By LARRY VAUGHT
Many Kentucky fans think freshman Archie Goodwin made a mistake putting his name into the NBA draft. However, DraftExpress.com writer Kyle Nelson has an interesting analysis on Goodwin at www.draftexpress.com as part of the site’s analysis of the top prospects for the draft.
It’s well worth the read to get an unbiased opinion about Goodwin. But here are three paragraphs that might surprise you:
“Goodwin shows excellent potential on the defensive end – guarding three positions at the collegiate level – primarily due to his good lateral quickness and excellent length. Consistency and focus are significant issues for him at times, as they are for many freshman wings, but that he does show the ability to fight through screens and stay involved after he has been beaten speaks well to his prospects. He was, by far, Kentucky’s best perimeter defender as a freshman, and scouts will be evaluating his ability to consistently stay in front of NBA-caliber shooting guards throughout the pre-draft process.
“While Goodwin presents quite a few weaknesses to scouts, it’s hard not to be intrigued the potential he brings to the table as an NBA prospect.
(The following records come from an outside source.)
(* ===== verification/Gc.v ===== *)
(** * External memory of an isolate

    src/src/gc/js_lock.rs and src/src/gc/external_memory.rs: guards that tell V8
    how much memory lives outside its heap, at once under the lock of an isolate,
    through the accumulator of the isolate otherwise. The V8 mutex is the
    [JsLock]'s precondition; [told] is the sum of what V8 was told. *)

From stdpp Require Import base list gmap fin_maps relations.
From Stdlib Require Import ZArith Lia.
From S2P Require Import Prelude.

Module Gc.

Open Scope Z_scope.

Definition Isolate := nat.
Definition Thread := nat.

(** [ExternalMemoryGuard]; [pending_delta] is the isolate it captured. *)
Record Guard := mkGuard {
  amount : Z;
  pending_delta : option Isolate;
  dropped : bool
}.

(** [JsLock], with the state of the thread it saved. *)
Record JsLock := mkLock {
  on : Thread;
  isolate : Isolate;
  previous : option Isolate;
  released : bool
}.

(** [CURRENT_STATE] of each thread, the accumulators, what each V8 isolate was
    told, and the guards and locks alive. *)
Record World := mkWorld {
  current : gmap Thread Isolate;
  pending : gmap Isolate Z;
  told : gmap Isolate Z;
  guards : list Guard;
  locks : list JsLock
}.

Definition initial : World := mkWorld ∅ ∅ ∅ [] [].

Definition at_ (m : gmap Isolate Z) (i : Isolate) : Z := default 0 (m !! i).

(** [adjust_external_memory] *)
Definition adjust_external_memory (w : World) (i : Isolate) (delta : Z) : World :=
  if delta =? 0 then w
  else mkWorld (current w) (pending w) (<[i := at_ (told w) i + delta]> (told w)) (guards w) (locks w).

(** [pending.fetch_add], on an [AtomicI64]. *)
Definition fetch_add (w : World) (i : Isolate) (delta : Z) : World :=
  mkWorld (current w) (<[i := wrap_i64 (at_ (pending w) i + delta)]> (pending w)) (told w)
    (guards w) (locks w).

Definition set_guards (w : World) (gs : list Guard) : World :=
  mkWorld (current w) (pending w) (told w) gs (locks w).

(** [JsLock::new]: what was deferred is applied, and the thread knows its lock. *)
Definition lock_new (w : World) (t : Thread) (i : Isolate) : World :=
  let p := at_ (pending w) i in
  let w1 := mkWorld (current w) (<[i := 0]> (pending w)) (told w) (guards w) (locks w) in
  let w2 := adjust_external_memory w1 i p in
  mkWorld (<[t := i]> (current w2)) (pending w2) (told w2) (guards w2)
    (locks w2 ++ [mkLock t i (current w !! t) false]).

(** [JsLock::drop] *)
Definition lock_drop (w : World) (k : nat) : option World :=
  l ← locks w !! k;
  if released l then None
  else Some (mkWorld (match previous l with
                      | Some i => <[on l := i]> (current w)
                      | None => delete (on l) (current w)
                      end)
               (pending w) (told w) (guards w)
               (<[k := mkLock (on l) (isolate l) (previous l) true]> (locks w))).

(** [ExternalMemoryGuard::new] *)
Definition guard_new (w : World) (t : Thread) (a : Z) : World :=
  match current w !! t with
  | Some i =>
      let w := adjust_external_memory w i a in
      set_guards w (guards w ++ [mkGuard a (Some i) false])
  | None => set_guards w (guards w ++ [mkGuard a None false])
  end.

(** [ExternalMemoryGuard::empty] *)
Definition guard_empty (w : World) (t : Thread) : World :=
  set_guards w (guards w ++ [mkGuard 0 (current w !! t) false]).

(** [ExternalMemoryGuard::adjust] *)
Definition adjust (w : World) (t : Thread) (k : nat) (delta : Z) : option World :=
  g ← guards w !! k;
  if dropped g then None
  else if delta =? 0 then Some w
  else
    let a := wrap_i64 (amount g + delta) in
    Some (match current w !! t with
          | Some i =>
              let captured := match pending_delta g with Some j => Some j | None => Some i end in
              set_guards (adjust_external_memory w i delta)
                (<[k := mkGuard a captured false]> (guards w))
          | None =>
              let w' := match pending_delta g with Some i => fetch_add w i delta | None => w end in
              set_guards w' (<[k := mkGuard a (pending_delta g) false]> (guards w))
          end).

(** [ExternalMemoryGuard::set] *)
Definition set_amount (w : World) (t : Thread) (k : nat) (n : Z) : option World :=
  g ← guards w !! k; adjust w t k (wrap_i64 (n - amount g)).

(** [ExternalMemoryGuard::drop] *)
Definition guard_drop (w : World) (t : Thread) (k : nat) : option World :=
  g ← guards w !! k;
  if dropped g then None
  else
    let gs := <[k := mkGuard (amount g) (pending_delta g) true]> (guards w) in
    if amount g =? 0 then Some (set_guards w gs)
    else Some (match current w !! t, pending_delta g with
               | Some i, _ => set_guards (adjust_external_memory w i (wrap_i64 (- amount g))) gs
               | None, Some i => set_guards (fetch_add w i (wrap_i64 (- amount g))) gs
               | None, None => set_guards w gs
               end).

(** ** Executions *)

Inductive label :=
| LLock (t : Thread) (i : Isolate)
| LUnlock (k : nat)
| LNew (t : Thread) (a : Z)
| LEmpty (t : Thread)
| LAdjust (t : Thread) (k : nat) (delta : Z)
| LSet (t : Thread) (k : nat) (n : Z)
| LDrop (t : Thread) (k : nat).

Definition step_to (w : World) (l : label) : option World :=
  match l with
  | LLock t i => Some (lock_new w t i)
  | LUnlock k => lock_drop w k
  | LNew t a => Some (guard_new w t a)
  | LEmpty t => Some (guard_empty w t)
  | LAdjust t k delta => adjust w t k delta
  | LSet t k n => set_amount w t k n
  | LDrop t k => guard_drop w t k
  end.

(** A guard is used under no lock, or under the lock of its own isolate. *)
Definition at_home (w : World) (t : Thread) (k : nat) : bool :=
  match current w !! t, guards w !! k ≫= pending_delta with
  | None, _ => true
  | Some i, Some j => Nat.eqb i j
  | Some _, None => false
  end.

(** Guards are made under a lock (one made under none tracks nothing) and used at
    home. *)
Definition disciplined (w : World) (l : label) : bool :=
  match l with
  | LLock _ _ | LUnlock _ => true
  | LNew t _ | LEmpty t => match current w !! t with Some _ => true | None => false end
  | LAdjust t k _ | LSet t k _ | LDrop t k => at_home w t k
  end.

Definition careful (w : World) (l : label) : option World :=
  if disciplined w l then step_to w l else None.

(** ** The balance of an isolate *)

Definition counts (i : Isolate) (g : Guard) : Z :=
  if dropped g then 0 else if decide (pending_delta g = Some i) then amount g else 0.

(** What the guards of an isolate hold. *)
Definition held (i : Isolate) (gs : list Guard) : Z := foldr (fun g n => counts i g + n) 0 gs.

(** What V8 was told and what waits is what the guards hold, in 64 bits; every
    guard knows its isolate. *)
Record balanced (w : World) : Prop := {
  bal_sum : forall i, exists k, at_ (told w) i + at_ (pending w) i = held i (guards w) + k * 2 ^ 64;
  bal_known : Forall (fun g => is_Some (pending_delta g)) (guards w)
}.

Lemma wrap_i64_shift z : exists k, wrap_i64 z = z + k * 2 ^ 64.
Proof.
  unfold wrap_i64. pose proof (Z.div_mod (z + 2 ^ 63) (2 ^ 64) ltac:(lia)) as H.
  exists (- ((z + 2 ^ 63) / 2 ^ 64)). lia.
Qed.

Lemma held_app i gs g : held i (gs ++ [g]) = held i gs + counts i g.
Proof. induction gs as [|x gs IH]; simpl; [lia|]. fold (held i gs). unfold held in *. lia. Qed.

Lemma held_insert i k gs g g' :
  gs !! k = Some g -> held i (<[k := g']> gs) = held i gs - counts i g + counts i g'.
Proof.
  revert k. induction gs as [|x gs IH]; intros [|k] H; simplify_eq/=; [lia|].
  unfold held in *. rewrite (IH k H). lia.
Qed.

Lemma at_insert m i j z : at_ (<[i := z]> m) j = if decide (i = j) then z else at_ m j.
Proof. unfold at_. rewrite lookup_insert. by case_decide. Qed.

Lemma told_adjust w i d j :
  at_ (told (adjust_external_memory w i d)) j = at_ (told w) j + if decide (i = j) then d else 0.
Proof.
  unfold adjust_external_memory. destruct (Z.eqb_spec d 0) as [->|]; [case_decide; lia|].
  simpl. rewrite at_insert. case_decide; subst; lia.
Qed.

Lemma adjust_keeps w i d :
  pending (adjust_external_memory w i d) = pending w /\
  guards (adjust_external_memory w i d) = guards w /\
  current (adjust_external_memory w i d) = current w /\
  locks (adjust_external_memory w i d) = locks w.
Proof. unfold adjust_external_memory. by destruct (d =? 0). Qed.

(** An operation that moves the sum as it moves what the guards hold. *)
Lemma balanced_change w w' :
  balanced w -> Forall (fun g => is_Some (pending_delta g)) (guards w') ->
  (forall j, exists k, at_ (told w') j + at_ (pending w') j - (at_ (told w) j + at_ (pending w) j) =
                       held j (guards w') - held j (guards w) + k * 2 ^ 64) ->
  balanced w'.
Proof.
  intros [Hs _] Hk H. split; [|done]. intros j. destruct (Hs j) as [a Ha], (H j) as [b Hb].
  exists (a + b). lia.
Qed.

Lemma lock_new_balanced w t i : balanced w -> balanced (lock_new w t i).
Proof.
  intros Hb. unfold lock_new. set (w1 := mkWorld _ (<[i := 0]> _) _ _ _). 
  destruct (adjust_keeps w1 i (at_ (pending w) i)) as (Ep & Eg & _ & _).
  apply (balanced_change w); [done|simpl; rewrite Eg; apply Hb|]. intros j. exists 0. simpl.
  rewrite told_adjust, Ep, Eg. simpl. rewrite at_insert. case_decide; subst; lia.
Qed.

Lemma lock_drop_balanced w k w' : balanced w -> lock_drop w k = Some w' -> balanced w'.
Proof.
  intros Hb H. unfold lock_drop in H. step_cases H.
  all: apply (balanced_change w); [done|apply Hb|]; intros i; exists 0; simpl; lia.
Qed.

Lemma guard_new_balanced w t i a :
  balanced w -> current w !! t = Some i -> balanced (guard_new w t a).
Proof.
  intros Hb Hc. unfold guard_new. rewrite Hc. destruct (adjust_keeps w i a) as (Ep & Eg & _ & _).
  apply (balanced_change w); [done|simpl; rewrite Eg|].
  - apply Forall_app. split; [apply Hb|]. repeat constructor. simpl. by eexists.
  - intros j. exists 0. simpl. rewrite told_adjust, Ep, Eg, held_app. unfold counts. simpl.
    repeat case_decide; simplify_eq; lia.
Qed.

Lemma guard_empty_balanced w t i :
  balanced w -> current w !! t = Some i -> balanced (guard_empty w t).
Proof.
  intros Hb Hc. apply (balanced_change w); [done|simpl|].
  - apply Forall_app. split; [apply Hb|]. repeat constructor. simpl. rewrite Hc. by eexists.
  - intros j. exists 0. simpl. rewrite held_app. unfold counts. simpl. case_decide; lia.
Qed.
Between his ability to get his own shot around the basket, his well above average physical profile, and his upside as a defender, Goodwin looks the part and already does a few things that NBA teams value highly in young players. That being said, his extreme youth, average fundamentals, inconsistency, and lack of comfort as a jump shooter will likely prevent him from contributing right away, making him more of a project than some expected him to be coming out of high school. Additionally, NBA scouts will want to do their due diligence surrounding his strange departure from Kentucky.
“At the end of the day, however, Goodwin shows a good amount of promise for an 18-year-old freshman. His draft prospects are far from sure at this point, but he has every opportunity to solidify himself as a first round pick with solid showings in pre-draft settings, and could certainly emerge as a steal later on in his career if a team is willing to be patient with his development.”